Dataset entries
######

Definition async_bytes (a : async_msg) : list Z :=
  rframe 1 (varint_enc (cmd_id CSWP_ASYNC_MESSAGE) ++ varint_enc (am_event a) ++
    varint_enc (am_device a) ++ varint_enc (am_level a) ++ string_enc (am_text a)).

(** The text is a C string that fits the buffer of the utility. *)
Record async_ok (a : async_msg) : Prop := {
  ao_event : am_event a = ASYNC_RAS_EVENT \/ am_event a = ASYNC_DBG_PUTS;
  ao_device : is_u64 (am_device a);
  ao_level : is_u64 (am_level a);
  ao_text : len (am_text a) < MAX_ASYNC_MSG_LEN;
  ao_nul : Forall (fun x => x <> 0) (am_text a);
}.

(** What is printed. *)
Definition shown (a : async_msg) : output := OutAsync (am_device a) (am_level a) (am_text a).

Lemma async_length a : async_ok a -> len (async_bytes a) <= CSWP_REQ_RSP_BUFFER_SIZE.
Proof.
  intros [_ _ _ Ht _]. change MAX_ASYNC_MSG_LEN with 1024 in Ht.
  change CSWP_REQ_RSP_BUFFER_SIZE with 16384. unfold async_bytes, string_enc.
  rewrite rframe_length, !length_app.
  pose proof (varint_enc_length (cmd_id CSWP_ASYNC_MESSAGE)). pose proof (varint_enc_length 1).
  pose proof (varint_enc_length (am_event a)). pose proof (varint_enc_length (am_device a)).
  pose proof (varint_enc_length (am_level a)). pose proof (varint_enc_length (len (am_text a))). lia.
Qed.

(** The reading thread takes such a message for what it is. *)
Lemma async_recognised a : is_async_msg (async_bytes a) = true.
Proof.
  unfold async_bytes. set (tail := varint_enc (am_event a) ++ _).
  destruct (rframe_head 1 (varint_enc (cmd_id CSWP_ASYNC_MESSAGE) ++ tail) ltac:(lia))
    as (b0 & b1 & b2 & b3 & ->).
  rewrite async_head, type_is_async. by rewrite bool_decide_true.
Qed.

(** The three variables that a message is stored in. *)
Record async_vars (m : mem) (d l t : ptr) : Prop := {
  av_device : valid m d 1;
  av_level : valid m l 1;
  av_text : valid m t MAX_ASYNC_MSG_LEN;
  av_dl : block_of d <> block_of l;
  av_dt : block_of d <> block_of t;
  av_lt : block_of l <> block_of t;
}.

Definition stored (a : async_msg) (d l t : ptr) (m : mem) : mem :=
  put_mem t (am_text a ++ [0]) (put_mem l [am_level a] (put_mem d [am_device a] m)).

Lemma stored_vars a m d l t : async_vars m d l t -> async_vars (stored a d l t m) d l t.
Proof. intros []. constructor; unfold stored; auto 6 with cswp. Qed.

Lemma dreads_store {A} (m : DecM A) q vs bs a x y :
  valid x q (len vs) -> DReads m bs a (put_mem q vs x) y ->
  DReads (on_mem (store q vs);; m) bs a x y.
Proof.
  intros Hv Hm. change bs with ([] ++ bs). eapply dreads_bind; [|exact Hm].
  intros [sz u p bf] rest _ _. unfold set_pos. simpl. rewrite Z.add_0_r.
  by apply on_mem_eq, store_valid.
Qed.

Lemma dreads_async a m d l t :
  async_ok a -> async_vars m d l t ->
  DReads (cswp_decode_async_message_body d l t MAX_ASYNC_MSG_LEN)
    (varint_enc (am_device a) ++ varint_enc (am_level a) ++ string_enc (am_text a)) tt m (stored a d l t m).
Proof.
  intros [_ Hd Hl Ht _] [Vd Vl Vt _ _ _]. unfold cswp_decode_async_message_body.
  eapply dreads_bind; [by apply dreads_buf, reads_get_varint|]. apply dreads_store; [done|].
  eapply dreads_bind; [by apply dreads_buf, reads_get_varint|]. apply dreads_store; [auto with cswp|].
  apply dreads_string; [change MAX_ASYNC_MSG_LEN with 1024 in *; lia|].
  apply put_mem_valid, put_mem_valid. eapply valid_le; [exact Vt|]. lia.
Qed.

(** ** Reading a message *)

Section message.
Context {T : Type} `{Transport T}.
Implicit Types w : world T.

(** A varint of the response. *)
Lemma on_rsp_varint w p bs v rest m :
  is_u64 v -> reading w p (bs ++ varint_enc v ++ rest) ->
  on_rsp cswp_buffer_get_varint (read_to w p bs m) = Some (Val v, read_to w p (bs ++ varint_enc v) m) /\
  reading w p ((bs ++ varint_enc v) ++ rest).
Proof.
  intros Hv Hr. split; [|by rewrite <- app_assoc]. apply (reading_next w p bs _ m) in Hr.
  rewrite (on_rsp_reads _ _ _ _ _ _ (reads_get_varint v Hv) Hr). by rewrite read_to_next.
Qed.

(** A message of a source that promises to deliver it is stored. *)
Lemma async_message_eq w p a t' d l t :
  priv w = Some p -> rsp_ok p -> async_ok a -> async_vars (memory w) d l t ->
  t_receive_async CSWP_REQ_RSP_BUFFER_SIZE (transport w) = (TRet CSWP_ASYNC_MSG_LOG, Some (async_bytes a), t') ->
  cswp_async_message d l t MAX_ASYNC_MSG_LEN w =
    Some (CSWP_ASYNC_MSG_LOG,
      read_to (received w p (async_bytes a) t') (filled p (async_bytes a)) (async_bytes a)
        (stored a d l t (memory w))).
Proof.
  intros Hp Hok Ha Hv Ht. assert (Hl := async_length a Ha).
  destruct (call_receive_eq _ _ _ _ _ _ Hp Hok Hl Ht) as (_ & w' & Hc1 & Hc2).
  unfold cswp_async_message. erewrite M_bind_eq by exact Hc1. rewrite Z.eqb_refl. cbn [negb].
  erewrite M_bind_eq by exact Hc2.
  set (w0 := received w p (async_bytes a) t'). set (p0 := filled p (async_bytes a)).
  set (body := varint_enc (am_device a) ++ varint_enc (am_level a) ++ string_enc (am_text a)).
  set (h := le_bytes 4 (len (async_bytes a))).
  assert (Hr : reading w0 p0 (async_bytes a)) by by apply filled_reading.
  assert (Hbs : async_bytes a =
    h ++ varint_enc 1 ++ varint_enc (cmd_id CSWP_ASYNC_MESSAGE) ++ varint_enc (am_event a) ++ body).
  { unfold h, async_bytes. rewrite rframe_length. unfold rframe, body. rewrite length_app.
    do 2 f_equal. lia. }
  change CSWP_REQ_RSP_BUFFER_SIZE with 16384 in *.
  assert (Hr0 : reading w0 p0 (h ++ varint_enc 1 ++ varint_enc (cmd_id CSWP_ASYNC_MESSAGE) ++
    varint_enc (am_event a) ++ body)) by by rewrite <- Hbs.
  erewrite M_bind_eq by (eapply on_rsp_reads; [|exact Hr0]; apply reads_get_uint32; unfold is_u32; lia).
  erewrite M_bind_eq by reflexivity. cbv beta iota.
  change (used _) with (len (async_bytes a)). rewrite Z.ltb_irrefl.
  destruct (on_rsp_varint w0 p0 h 1 _ (memory w0) ltac:(unfold is_u64; lia) Hr0) as [E1 Hr1].
  erewrite M_bind_eq by exact E1. cbv beta iota. rewrite Z.eqb_refl. cbn [negb].
  destruct (on_rsp_varint w0 p0 _ _ _ (memory w0) (cmd_id_u64 CSWP_ASYNC_MESSAGE) Hr1) as [E2 Hr2].
  erewrite M_bind_eq by exact E2. cbv beta iota. rewrite Z.eqb_refl. cbn [negb].
  assert (Hev : is_u64 (am_event a)) by (destruct Ha as [[-> | ->] _ _ _ _]; by vm_compute).
  destruct (on_rsp_varint w0 p0 _ _ _ (memory w0) Hev Hr2) as [E3 Hr3].
  erewrite M_bind_eq by exact E3. cbv beta iota.
  assert (Hn : negb (am_event a =? ASYNC_RAS_EVENT) && negb (am_event a =? ASYNC_DBG_PUTS) = false).
  { by destruct Ha as [[-> | ->] _ _ _ _]. }
  rewrite Hn. cbv iota. rewrite <- (app_nil_r body) in Hr3.
  pose proof (reading_next _ _ _ _ (memory w0) Hr3) as Hr4.
  erewrite M_bind_eq by (eapply on_rsp_dreads; [exact (dreads_async a (memory w) d l t Ha Hv)|exact Hr4]).
  rewrite read_to_next. cbn [code_of]. rewrite Z.eqb_refl. unfold mret, M_ret.
  do 3 f_equal.
Qed.
End message.

(** ** Showing it *)

Lemma on_memory_points {T A} (m : MemM A) (w : world T) a :
  m (memory w) = Some (Val a, memory w) -> on_memory m w = Some (a, w).
Proof. unfold on_memory. intros ->. by destruct w. Qed.

Lemma load1_points m p v : points m p [v] -> load1 p m = Some (Val v, m).
Proof. intros Hp. unfold load1. by rewrite (E_bind_val _ _ _ _ _ (load_points m p [v] Hp)). Qed.

Definition prints {T} `{CcuEnv T} (o : output) (w : world T) : world T :=
  set_transport (env_print o (transport w)) w.

Lemma show_async_eq {T} `{CcuEnv T} (w : world T) a m d l t :
  async_ok a -> async_vars m d l t -> memory w = stored a d l t m ->
  show_async d l t w = Some (tt, prints (shown a) w).
Proof.
  intros [_ _ _ Ht Hn] [Vd Vl Vt Hdl Hdt Hlt] Hm. unfold stored in Hm. unfold show_async.
  assert (Hx : valid (put_mem l [am_level a] (put_mem d [am_device a] m)) t (len (am_text a ++ [0]))).
  { apply put_mem_valid, put_mem_valid. eapply valid_le; [exact Vt|].
    rewrite length_app. simpl. lia. }
  erewrite M_bind_eq by (apply on_memory_points, load1_points; rewrite Hm; auto 6 with cswp).
  erewrite M_bind_eq by (apply on_memory_points, load1_points; rewrite Hm; auto 6 with cswp).
  erewrite M_bind_eq by (apply on_memory_points, load_cstr_points; [rewrite Hm; auto with cswp|done]).
  done.
Qed.

(** ** Sources of messages *)

(** What the transport promises: messages are handed over in the order of their
    arrival, printing is recorded, and neither disturbs the other nor what
    arrives later: [arriving n t] in the turn [n] from now on. *)
Class AsyncSource (T : Type) `{CcuEnv T} := {
  waiting : T -> list (list Z);
  arriving : nat -> T -> list (list Z);
  printed : T -> list output;
  open : T -> Prop;
  source_some t m q :
    open t -> waiting t = m :: q ->
    exists t', t_receive_async CSWP_REQ_RSP_BUFFER_SIZE t = (TRet CSWP_ASYNC_MSG_LOG, Some m, t') /\
      waiting t' = q /\ printed t' = printed t /\ open t' /\ forall n, arriving n t' = arriving n t;
  source_none t :
    open t -> waiting t = [] ->
    t_receive_async CSWP_REQ_RSP_BUFFER_SIZE t = (TRet CSWP_ASYNC_MSG_END, None, t);
  source_print t o :
    open t -> waiting (env_print o t) = waiting t /\ printed (env_print o t) = printed t ++ [o] /\
      open (env_print o t) /\ forall n, arriving n (env_print o t) = arriving n t;
  source_turn t :
    open t -> waiting (env_turn t) = waiting t ++ arriving 0 t /\ printed (env_turn t) = printed t /\
      open (env_turn t) /\ forall n, arriving n (env_turn t) = arriving (S n) t;
  source_count t : open t -> env_asyncs t = length (waiting t);
}.

(** What arrives in the next [n] turns. *)
Definition arrived {T} `{AsyncSource T} (n : nat) (t : T) : list (list Z) :=
  concat (map (fun i => arriving i t) (seq 0 n)).

Lemma arrived_ext {T} `{AsyncSource T} n (t t' : T) :
  (forall i, arriving i t' = arriving i t) -> arrived n t' = arrived n t.
Proof. intros E. unfold arrived. f_equal. by apply map_ext. Qed.

Lemma arrived_turn {T} `{AsyncSource T} n (t : T) :
  open t -> arrived (S n) t = arriving 0 t ++ arrived n (env_turn t).
Proof.
  intros Ho. unfold arrived. cbn [seq map concat]. f_equal. rewrite <- seq_shift, map_map. f_equal.
  apply map_ext. intros i. symmetry. by apply source_turn.
Qed.

Section source.
Context {T : Type} `{AsyncSource T}.
Implicit Types w : world T.

(** A client that can read messages into its variables. *)
Record can_read (d l t : ptr) w : Prop := {
  cr_open : open (transport w);
  cr_priv : exists p, priv w = Some p /\ rsp_ok p;
  cr_vars : async_vars (memory w) d l t;
}.

Definition queue w : list (list Z) := waiting (transport w).
Definition screen w : list output := printed (transport w).

(** [w'] is [w] after the messages [l] were shown. *)
Definition showed (l : list async_msg) w w' : Prop := screen w' = screen w ++ map shown l.
Definition same_future w w' : Prop := forall n, arriving n (transport w') = arriving n (transport w).

Lemma showed_refl w : showed [] w w.
Proof. unfold showed. by rewrite app_nil_r. Qed.
Lemma showed_trans l1 l2 w1 w2 w3 : showed l1 w1 w2 -> showed l2 w2 w3 -> showed (l1 ++ l2) w1 w3.
Proof. unfold showed. intros E1 E2. by rewrite E2, E1, map_app, app_assoc. Qed.

Lemma filled_rsp_ok p bs n :
  rsp_ok p -> len bs <= CSWP_REQ_RSP_BUFFER_SIZE -> rsp_ok (adv (filled p bs) n).
Proof.
  intros [Hs Hb] Hl. split; [done|]. simpl.
  change CSWP_REQ_RSP_BUFFER_SIZE with 16384 in *. rewrite length_splice by lia. done.
Qed.

(** Reading and showing the message that waits for longest. *)
Lemma read_and_show d l t w a q :
  can_read d l t w -> queue w = async_bytes a :: q -> async_ok a ->
  exists w1 w2, cswp_async_message d l t MAX_ASYNC_MSG_LEN w = Some (CSWP_ASYNC_MSG_LOG, w1) /\
    show_async d l t w1 = Some (tt, w2) /\ can_read d l t w2 /\ queue w2 = q /\ showed [a] w w2 /\
    same_future w w2.
Proof.
  intros [Ho (p & Hp & Hok) Hv] Hq Ha.
  destruct (source_some _ _ _ Ho Hq) as (t' & Ht & Hq' & Hs' & Ho' & Hf').
  do 2 eexists. split; [by eapply async_message_eq|]. split; [by eapply show_async_eq|].
  destruct (source_print t' (shown a) Ho') as (Hq2 & Hs2 & Ho2 & Hf2). split.
  - constructor; [exact Ho2| |by apply stored_vars].
    eexists. split; [reflexivity|]. apply filled_rsp_ok; [done|by apply async_length].
  - split; [exact (eq_trans Hq2 Hq')|]. split; [unfold showed, screen; simpl; by rewrite <- Hs'|].
    intros n. exact (eq_trans (Hf2 n) (Hf' n)).
Qed.

Lemma read_nothing d l t w :
  can_read d l t w -> queue w = [] ->
  exists w', cswp_async_message d l t MAX_ASYNC_MSG_LEN w = Some (CSWP_ASYNC_MSG_END, w') /\
    can_read d l t w' /\ queue w' = [] /\ showed [] w w' /\ same_future w w'.
Proof.
  intros Hc Hq. exists w. split; [|split; [done|split; [done|split; [apply showed_refl|done]]]].
  destruct Hc as [Ho (p & Hp & Hok) Hv].
  assert (Hr := source_none _ Ho Hq).
  unfold cswp_async_message, call_receive. erewrite M_bind_eq; [|].
  2: { erewrite M_bind_eq by reflexivity. erewrite M_bind_eq by (by apply get_priv_eq).
       destruct Hok as [-> _]. rewrite Hr. erewrite M_bind_eq by reflexivity.
       erewrite M_bind_eq by reflexivity. reflexivity. }
  by destruct w.
Qed.

Lemma flush_loop_all n d l t w ms :
  can_read d l t w -> queue w = map async_bytes ms -> Forall async_ok ms -> (length ms < n)%nat ->
  exists w', flush_loop n d l t w = Some (0, w') /\ can_read d l t w' /\ queue w' = [] /\ showed ms w w'.
Proof.
  revert w ms. induction n as [|n IH]; intros w ms Hc Hq Hok Hn; [lia|].
  destruct ms as [|a ms]; cbn [flush_loop].
  - destruct (read_nothing d l t w Hc Hq) as (w' & E & Hc' & Hq' & Hs & _). exists w'. split; [|done].
    by rewrite (M_bind_eq _ _ _ _ _ E).
  - apply list.Forall_cons in Hok as [Ha Hok].
    destruct (read_and_show d l t w a _ Hc Hq Ha) as (w1 & w2 & E1 & E2 & Hc2 & Hq2 & Hs2 & _).
    destruct (IH w2 ms Hc2 Hq2 Hok) as (w3 & E3 & Hc3 & Hq3 & Hs3); [simpl in Hn; lia|].
    exists w3. rewrite (M_bind_eq _ _ _ _ _ E1). rewrite Z.eqb_refl.
    rewrite (M_bind_eq _ _ _ _ _ E2). split; [exact E3|]. split; [done|]. split; [done|].
    by apply (showed_trans [a] ms w w2 w3).
Qed.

######

What needs to be done:
Retype only this range exactly: the first line of the data through the line where "Record async_ok (a" appears.

The answer:
Definition async_bytes (a : async_msg) : list Z :=
  rframe 1 (varint_enc (cmd_id CSWP_ASYNC_MESSAGE) ++ varint_enc (am_event a) ++
    varint_enc (am_device a) ++ varint_enc (am_level a) ++ string_enc (am_text a)).

(** The text is a C string that fits the buffer of the utility. *)
Record async_ok (a : async_msg) : Prop := {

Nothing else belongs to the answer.